Aldosterone is produced by the adrenal cortex in response to the kidney's renin signal. It acts on the distal nephron to reabsorb sodium and water and to excrete potassium and hydrogen. Aldosterone is the final lever the body uses to defend blood pressure and circulating volume — too much causes hypertension with low potassium; too little causes salt-losing hypotension with high potassium. The aldosterone-to-renin ratio (ARR) is the screening test of choice for primary aldosteronism — a fixable cause of resistant hypertension that's commoner than once thought (5–10% of hypertensive adults).

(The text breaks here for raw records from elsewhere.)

(** ** The generation counter *)

(** Between two states the counter advanced, or it is the same and so are the
    tables. *)
Definition tracked (s s' : EngineCore) : Prop :=
  let vs := version_set s in let vs' := version_set s' in
  compaction_generation vs < compaction_generation vs' \/
  compaction_generation vs = compaction_generation vs' /\ tables vs = tables vs'.
#[local] Instance tracked_preorder : PreOrder tracked.
Proof.
  split; [intros s; by right|]. intros s1 s2 s3. unfold tracked. intros [H12|[H12 T12]] [H23|[H23 T23]]; try (left; lia).
  right. split; congruence.
Qed.

#[local] Instance tracked_steps : Steps (fun _ => True) tracked.
Proof.
  split; [apply _|..].
  - intros s s' _ E. right. by rewrite E.
  - intros cf f s _. by right.
  - intros s vs E1 E2. by right.
  - intros cf t s _. left. cbn. lia.
  - intros cf groups s _. unfold atomic_replace_groups, tracked. cbn. destruct (tables (version_set s) !! cf); [|by right].
    destruct (replace_plan _ _) as [removed reps]. case_bool_decide; [by right|].
    destruct (replace_loop _ _ _ _). left. cbn. lia.
Qed.

Lemma after_calls_tracked cs s : tracked s (after_calls cs s).
Proof.
  apply (after_calls_steps (fun _ => True) tracked). apply Forall_forall. intros c _.
  destruct c; cbn; try done. by apply Forall_forall.
Qed.
Lemma tree_ok_Dir es : tree_ok (Dir es) <-> NoDup (es.*1) /\ Forall (fun e => tree_ok e.2) es.
Proof.
  cbn [tree_ok]. apply and_iff_compat_l. induction es as [|e es IH]; cbn; [done|].
  rewrite IH, Forall_cons. done.
Qed.

Lemma assoc_snoc_ne {A} k k' (v : A) l : k <> k' -> assoc k (l ++ [(k', v)]) = assoc k l.
Proof.
  intros Hne. induction l as [|[k0 v0] l IH]; cbn.
  - destruct (bytes_eqb_spec k k'); done.
  - destruct (bytes_eqb k k0); [done|apply IH].
Qed.

Lemma assoc_snoc_eq {A} k (v : A) l : assoc k l = None -> assoc k (l ++ [(k, v)]) = Some v.
Proof.
  induction l as [|[k0 v0] l IH]; cbn.
  - destruct (bytes_eqb_spec k k); done.
  - destruct (bytes_eqb k k0); [done|apply IH].
Qed.

Lemma assoc_alter {A} k c (f : A -> A) l :
  assoc k ((fun e => (e.1, if decide (e.1 = c) then f e.2 else e.2)) <$> l)
  = (if decide (k = c) then f <$> assoc k l else assoc k l).
Proof.
  induction l as [|[k0 v0] l IH]; cbn; [by destruct (decide _)|].
  destruct (bytes_eqb_spec k k0) as [->|]; [|done]. by destruct (decide (k0 = c)).
Qed.

(** Adding an entry keeps every file where it was. *)
Lemma put_at_keeps n p name new q c l :
  node_at n (p ++ [name]) = None -> node_at n q = Some (File c l) ->
  node_at (put_at n p name new) q = Some (File c l).
Proof.
  revert n q; induction p as [|d p IH]; intros n q Hno Hq.
  - destruct n as [| es |]; [done| |done]. destruct q as [|k q]; [done|]. cbn in Hno, Hq |- *.
    destruct (decide (k = name)) as [->|Hne].
    + by destruct (assoc name es).
    + by rewrite assoc_snoc_ne.
  - destruct n as [| es |]; [done| |done]. destruct q as [|k q]; [done|]. cbn in Hno, Hq |- *.
    rewrite (assoc_alter k d (fun m => put_at m p name new)).
    destruct (decide (k = d)) as [->|]; [|done].
    destruct (assoc d es) as [m|]; [|done]. by apply IH.
Qed.
(* ===== verification/Durability.v ===== *)
(** * Durability: what a restart finds again

    The log of a column family and its memtable move together: every write
    appends to the log what it inserts, and a flush that empties the memtable
    clears the log.  [logged] is that relation; every operation keeps it.  With
    the tables on disk it makes the state after [new_generic] stand for the same
    map as the state before. *)
From Stdlib Require Import ZArith Lia QArith.
From stdpp Require Import base tactics numbers list gmap strings sorting.
From S2P Require Import Prelude Bytes SortedMap LogRecord Iterators.
From S2P Require Import MemTable Extern Encryption SstReader Wal Table.
From S2P Require Import VersionSet Utf8 Engine EngineSpec Recovery Background.
Local Open Scope Z_scope.

Section durability.
Context `{!Crc32, !Aead, !Postcard LogRecord, !Postcard LogRecordV0, !Postcard LogRecordV1}.
Context `{!BloomCrate} `{!SstStore} `{!SstStoreLaws} `{!Moka bytes bytes} `{!SerdeJson} `{!EngineEnv}.
Context (clock_mono : forall i, 0 <= clock i < clock (S i)).
Context (cf : string).
(** Tables found at startup have no values in memory. *)
#[local] Instance none_resident : Residency := False.

(** ** The log of the column family *)

Definition blank_log : WriteAheadLog :=
  set_sync_interval (wal_open [] (eo_encryption options) (wal_entropy cf)) (eo_wal_sync_interval options).
Definition log_of (s : EngineCore) : WriteAheadLog := default blank_log (wals s !! cf).

(** Nothing changed that the relation of log and memtable depends on. *)
Record same_log (s s' : EngineCore) : Prop := {
  sl_memtables : memtables s' = memtables s;
  sl_log : log_of s' = log_of s;
  sl_rts : core_range_tombstones s' = core_range_tombstones s;
  sl_others c : c <> cf -> wals s !! c = None -> wals s' !! c = None;
  sl_ticks : (ticks s <= ticks s')%nat;
}.
#[local] Instance same_log_preorder : PreOrder same_log.
Proof.
  split; [intros s; split; done || lia|].
  intros s1 s2 s3 [] []. split; try congruence; auto; lia.
Qed.

Lemma same_log_same s s' :
  memtables s' = memtables s -> wals s' = wals s -> core_range_tombstones s' = core_range_tombstones s ->
  (ticks s <= ticks s')%nat -> same_log s s'.
Proof. intros ? E ? ?. split; try done; [unfold log_of|]; by rewrite E. Qed.

Ltac keep_log :=
  repeat first
    [ solve [auto with keeps nocore]
    | apply keeps_ret; apply _ | apply keeps_lift; apply _ | apply keeps_fail; apply _
    | apply keeps_gets; apply _ | apply keeps_query; apply _
    | apply keeps_ok_value | apply keeps_warn
    | apply keeps_bind; [apply _| |intros ?]
    | apply keeps_modify; intros ?; by apply same_log_same
    | match goal with |- keeps _ (match ?x with _ => _ end) => destruct x end ].

Lemma now_same_log : keeps same_log now.
Proof. intros s. apply same_log_same; cbn; done || lia. Qed.
#[local] Hint Resolve now_same_log : keeps.
Lemma version_set_get_same_log c k : keeps same_log (version_set_get c k).
Proof. unfold version_set_get. keep_log. Qed.
#[local] Hint Resolve version_set_get_same_log : keeps.
Lemma get_cf_same_log c k : keeps same_log (get_cf c k).
Proof. unfold get_cf, check_ttl_entry. keep_log. Qed.
#[local] Hint Resolve get_cf_same_log : keeps.
Lemma visible_loop_same_log fuel c t lower upper limit merged visible :
  keeps same_log (visible_loop fuel c t lower upper limit merged visible).
Proof.
  revert merged visible; induction fuel as [|fuel IH]; intros merged visible; cbn [visible_loop];
    unfold visible_version; keep_log.
Qed.
#[local] Hint Resolve visible_loop_same_log : keeps.
Lemma scan_cf_same_log c lower upper limit : keeps same_log (scan_cf c lower upper limit).
Proof. unfold scan_cf, for_each_visible_record. keep_log. Qed.
#[local] Hint Resolve scan_cf_same_log : keeps.
Lemma search_prefix_same_log prefix cursor limit : keeps same_log (search_prefix prefix cursor limit).
Proof. unfold search_prefix. keep_log. Qed.
#[local] Hint Resolve search_prefix_same_log : keeps.
Lemma maybe_compact_same_log : keeps same_log maybe_compact.
Proof. unfold maybe_compact. keep_log. Qed.
Lemma add_memtable_bytes_same_log n : keeps same_log (add_memtable_bytes cf n).
Proof. unfold add_memtable_bytes. keep_log. Qed.
Lemma flush_entries_same_log at_ es : keeps same_log (flush_entries at_ es).
Proof. induction es as [|[k r] es IH]; cbn [flush_entries]; keep_log. Qed.
Lemma batch_records_same_log items : keeps same_log (batch_records cf items).
Proof. induction items as [|[k v] items IH]; cbn [batch_records]; keep_log. Qed.
Lemma batch_tombstones_same_log ks : keeps same_log (batch_tombstones cf ks).
Proof. induction ks as [|k ks IH]; cbn [batch_tombstones]; keep_log. Qed.
#[local] Hint Resolve maybe_compact_same_log add_memtable_bytes_same_log flush_entries_same_log
  batch_records_same_log batch_tombstones_same_log : keeps.

(** A computation that keeps the log, when it returns. *)
Lemma keeps_result {A} (m : M A) s r s' : keeps same_log m -> m s = (r, s') -> same_log s s'.
Proof. intros Hk E. specialize (Hk s). by rewrite E in Hk. Qed.

(** [wal_apply] on the log of the family. *)
Lemma wal_apply_log op s u s' :
  wal_apply cf op s = (Ok u, s') ->
  exists w', op (log_of s) = Ok w' /\ s' = on_wals (fun ws => <[cf := w']> (wals s)) s.
Proof.
  unfold wal_apply, wal_handle. intros (w & s1 & Hw & H1')%bind_Ok_inv.
  apply bind_Ok_inv in Hw as (ws & s0 & [= <- <-] & Hw).
  apply bind_Ok_inv in H1' as (w' & s2 & Hl & Hs). injection Hl as Hl <-. injection Hs as _ <-.
  unfold log_of. destruct (wals s !! cf) as [w0|] eqn:E; cbn.
  - injection Hw as <- <-. by exists w'.
  - injection Hw as <- <-. exists w'. split; [done|]. destruct s. unfold on_wals. cbn.
    by rewrite insert_insert_eq.
Qed.

(** ** Log and memtable agree *)

(** What a version is to a reader when there are no range tombstones. *)
Definition shape (r : LogRecord) : bool * bytes := (is_deleted r, value r).

Definition agree (d : gmap bytes LogRecord) (rs : list LogRecord) : Prop :=
  forall k, shape <$> d !! k = shape <$> last_such (writes cf k) rs.

Definition log_record_ok (t : Z) (r : LogRecord) : Prop :=
  version_ok t (key r) r /\ is_range_tombstone r = false /\ column_family r = Some cf.

Definition encoded (r : LogRecord) (f : bytes) : Prop :=
  exists i, encode_frame (Encryptor_new (eo_encryption options)) (wal_entropy cf i) r = Ok f.

(** The log holds the records of [rs], which the memtable agrees with, and ahead
    of it those of [pending]; it is the only log, and there are no range
    tombstones. *)
Record ahead (s : EngineCore) (rs pending : list LogRecord) (fs : list bytes) : Prop := {
  ah_file : wal_file (log_of s) = concat fs;
  ah_frames : Forall2 encoded (rs ++ pending) fs;
  ah_encryptor : wal_encryptor (log_of s) = Encryptor_new (eo_encryption options);
  ah_rng : wal_rng (log_of s) = wal_entropy cf;
  ah_records : Forall (log_record_ok (clock (ticks s))) (rs ++ pending);
  ah_agree : agree (mem_data cf s) rs;
  ah_mems : (length (mem_list cf s) <= 1)%nat;
  ah_mem_rts mem : mem ∈ mem_list cf s -> range_tombstones mem = [];
  ah_rts : rts cf s = [];
  ah_others c : c <> cf -> wals s !! c = None;
}.
Definition logged (s : EngineCore) : Prop := exists rs fs, ahead s rs [] fs.

Lemma log_record_ok_later t t' r : t <= t' -> log_record_ok t r -> log_record_ok t' r.
Proof. intros Ht (Hv & ? & ?). split_and!; [by eapply version_ok_later|done..]. Qed.

Lemma log_records_later t t' rs : t <= t' -> Forall (log_record_ok t) rs -> Forall (log_record_ok t') rs.
Proof. intros Ht Hrs. eapply Forall_impl; [exact Hrs|]. intros r. by apply log_record_ok_later. Qed.

Lemma ahead_frame s s' rs ps fs : same_log s s' -> ahead s rs ps fs -> ahead s' rs ps fs.
Proof.
  intros [Em El Er Eo Et] [Hfile Hframes Henc Hrng Hrs Hag Hml Hmr Hrts Ho].
  assert (mem_list cf s' = mem_list cf s) as Eml by (unfold mem_list; by rewrite Em).
  split; rewrite ?El; try done.
  - eapply log_records_later; [|exact Hrs]. by apply (clock_le clock_mono).
  - unfold mem_data. by rewrite Eml.
  - by rewrite Eml.
  - rewrite Eml. done.
  - unfold rts. by rewrite Er.
  - auto.
Qed.

Lemma logged_frame s s' : same_log s s' -> logged s -> logged s'.
Proof. intros Hs (rs & fs & Ha). exists rs, fs. by eapply ahead_frame. Qed.

Lemma last_such_snoc p rs r :
  last_such p (rs ++ [r]) = if p r then Some r else last_such p rs.
Proof.
  unfold last_such. rewrite filter_app, filter_cons, filter_nil. destruct (p r).
  - rewrite decide_True by done. apply last_snoc.
  - rewrite decide_False by done. by rewrite app_nil_r.
Qed.

Lemma writes_key c k r :
  is_range_tombstone r = false -> column_family r = Some cf -> c = cf ->
  writes c k r = bool_decide (key r = k).
Proof.
  intros Hr Hc ->. unfold writes, dedup_key. rewrite Hr, Hc. cbn. apply bool_decide_ext.
  split; congruence.
Qed.

(** One record more in the log, its version in the memtable. *)
Lemma agree_insert d rs k r r' :
  agree d rs -> key r' = k -> is_range_tombstone r' = false -> column_family r' = Some cf ->
  shape r = shape r' -> agree (<[k := r]> d) (rs ++ [r']).
Proof.
  intros Hag Hk Hr Hc Hs k'. rewrite last_such_snoc, writes_key by done.
  case_bool_decide as Hd.
  - replace k' with k by congruence. rewrite lookup_insert_eq. cbn. by rewrite Hs.
  - rewrite lookup_insert_ne by congruence. apply Hag.
Qed.

Lemma agree_nil : agree ∅ [].
Proof. intros k. by rewrite lookup_empty. Qed.

(** ** Appending to the log *)

Lemma write_record_encoded w r w' :
  write_record w r = Ok w' -> wal_encryptor w = Encryptor_new (eo_encryption options) ->
  wal_rng w = wal_entropy cf ->
  exists f, wal_file w' = wal_file w ++ f /\ encoded r f /\
    wal_encryptor w' = wal_encryptor w /\ wal_rng w' = wal_rng w.
Proof.
  intros (i & f & Hf & ? & ? & ?)%write_record_appends He Hr. exists f.
  rewrite He, Hr in Hf. split_and!; try done. by eexists.
Qed.

Lemma write_batch_appends w rs w' :
  write_batch w rs = Ok w' -> wal_encryptor w = Encryptor_new (eo_encryption options) ->
  wal_rng w = wal_entropy cf ->
  exists fs, wal_file w' = wal_file w ++ concat fs /\ Forall2 encoded rs fs /\
    wal_encryptor w' = wal_encryptor w /\ wal_rng w' = wal_rng w.
Proof.
  unfold write_batch. intros Hw He Hr. destruct rs as [|r rs].
  { injection Hw as <-. exists []. rewrite app_nil_r. by split_and!. }
  apply obind_Ok_inv in Hw as ([frames d] & Hf & Hw). injection Hw as <-.
  apply encode_frames_each in Hf as (fs & -> & Hall). exists fs. rewrite He, Hr in Hall. by split_and!.
Qed.

Lemma append_ahead s rs fs op ps s' u :
  ahead s rs [] fs -> Forall (log_record_ok (clock (ticks s))) ps ->
  (forall w', op (log_of s) = Ok w' -> exists gs, wal_file w' = wal_file (log_of s) ++ concat gs /\
     Forall2 encoded ps gs /\ wal_encryptor w' = wal_encryptor (log_of s) /\
     wal_rng w' = wal_rng (log_of s)) ->
  wal_apply cf op s = (Ok u, s') -> exists gs, ahead s' rs ps (fs ++ gs).
Proof.
  intros [Hfile Hframes Henc Hrng Hrs Hag Hml Hmr Hrts Ho] Hps Hop (w' & Hw & ->)%wal_apply_log.
  rewrite app_nil_r in *.
  destruct (Hop w' Hw) as (gs & Hf & Hgs & He & Hr). exists gs.
  assert (log_of (on_wals (fun _ => <[cf := w']> (wals s)) s) = w') as El.
  { unfold log_of. cbn. by rewrite lookup_insert_eq. }
  split; rewrite ?El; try done.
  - by rewrite Hf, Hfile, concat_app.
  - by apply Forall2_app.
  - congruence.
  - congruence.
  - by apply Forall_app.
  - intros c Hc. cbn. rewrite lookup_insert_ne by done. auto.
Qed.

Lemma updated_single f s :
  (length (mem_list cf s) <= 1)%nat ->
  mem_list cf (updated cf f s) = [f (match mem_list cf s with [] => new_unlimited | mem :: _ => mem end)].
Proof.
  intros Hml. unfold mem_list at 1. cbn. rewrite lookup_insert_eq. cbn.
  change (default [] (memtables s !! cf)) with (mem_list cf s).
  by destruct (mem_list cf s) as [|m0 [|]]; cbn in *; [| |lia].
Qed.

(** Inserting the version of the next pending record. *)
Lemma ahead_insert s rs r' ps fs r :
  ahead s rs (r' :: ps) fs -> key r = key r' -> shape r = shape r' ->
  ahead (updated cf (fun mem => mem_insert mem r) s) (rs ++ [r']) ps fs.
Proof.
  intros [Hfile Hframes Henc Hrng Hrs Hag Hml Hmr Hrts Ho] Hk Hs.
  assert (rs ++ r' :: ps = (rs ++ [r']) ++ ps) as Happ by by rewrite <- app_assoc.
  rewrite Happ in Hframes, Hrs.
  set (mem := match mem_list cf s with [] => new_unlimited | mem :: _ => mem end).
  assert (mem_list cf (updated cf (fun mem => mem_insert mem r) s) = [mem_insert mem r]) as Eml.
  { by rewrite updated_single. }
  assert (data mem = mem_data cf s) as Ed by (subst mem; unfold mem_data; by destruct (mem_list cf s)).
  split; try done.
  - unfold mem_data. rewrite Eml. cbn. rewrite Ed, Hk.
    apply Forall_app in Hrs as [Hrs _]. apply Forall_app in Hrs as [_ (Hv & ? & ?)%Forall_singleton].
    by apply agree_insert.
  - rewrite Eml. cbn. lia.
  - rewrite Eml. intros m0 ->%list_elem_of_singleton. cbn. subst mem.
    destruct (mem_list cf s) as [|m0 l]; [done|]. apply Hmr. by left.
Qed.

What a high value can mean

  • Primary aldosteronism (Conn's syndrome) — adrenal adenoma or bilateral hyperplasia; high aldosterone with suppressed renin.
  • Secondary aldosteronism — heart failure, cirrhosis, nephrotic syndrome, renovascular hypertension; high aldosterone with high renin.
  • Diuretic therapy / volume depletion — appropriate physiological response.

What a low value can mean

  • Adrenal insufficiency (Addison's disease) — combined with low cortisol, low sodium, high potassium.
  • Hyporeninemic hypoaldosteronism — diabetic kidney disease, NSAIDs.
  • Congenital adrenal hyperplasia (some forms).
  • ACE inhibitors / ARBs — therapeutic suppression of renin → aldosterone.

When to discuss with a doctor

Aldosterone is rarely an isolated outpatient test — it's usually paired with renin (the ARR) and interpreted against the patient's blood pressure, sodium and potassium. Resistant hypertension on three drugs, hypertension with spontaneous hypokalaemia, or an adrenal incidentaloma is the typical trigger. Mediora.AI surfaces the value with sodium/potassium so the pattern is visible; primary aldosteronism diagnosis requires confirmatory testing by an endocrinologist.